Brief: In the material below, the lines containing the word "bool" are required; copy each of them.
*-*-*
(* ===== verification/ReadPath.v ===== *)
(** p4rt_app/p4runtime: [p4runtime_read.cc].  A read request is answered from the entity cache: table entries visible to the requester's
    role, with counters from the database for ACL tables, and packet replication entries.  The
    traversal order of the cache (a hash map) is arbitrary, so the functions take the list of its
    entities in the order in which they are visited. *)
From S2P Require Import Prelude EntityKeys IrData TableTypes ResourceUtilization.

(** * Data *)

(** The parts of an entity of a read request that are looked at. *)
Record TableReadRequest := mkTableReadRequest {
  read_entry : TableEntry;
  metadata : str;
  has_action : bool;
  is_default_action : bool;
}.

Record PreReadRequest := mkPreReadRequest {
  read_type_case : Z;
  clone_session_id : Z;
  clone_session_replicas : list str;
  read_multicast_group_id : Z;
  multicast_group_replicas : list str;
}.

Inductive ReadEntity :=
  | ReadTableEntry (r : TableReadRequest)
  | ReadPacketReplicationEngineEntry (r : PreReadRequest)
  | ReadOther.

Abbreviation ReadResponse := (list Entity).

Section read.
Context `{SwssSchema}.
*-*-*
Final answer:
  has_action : bool;
  is_default_action : bool;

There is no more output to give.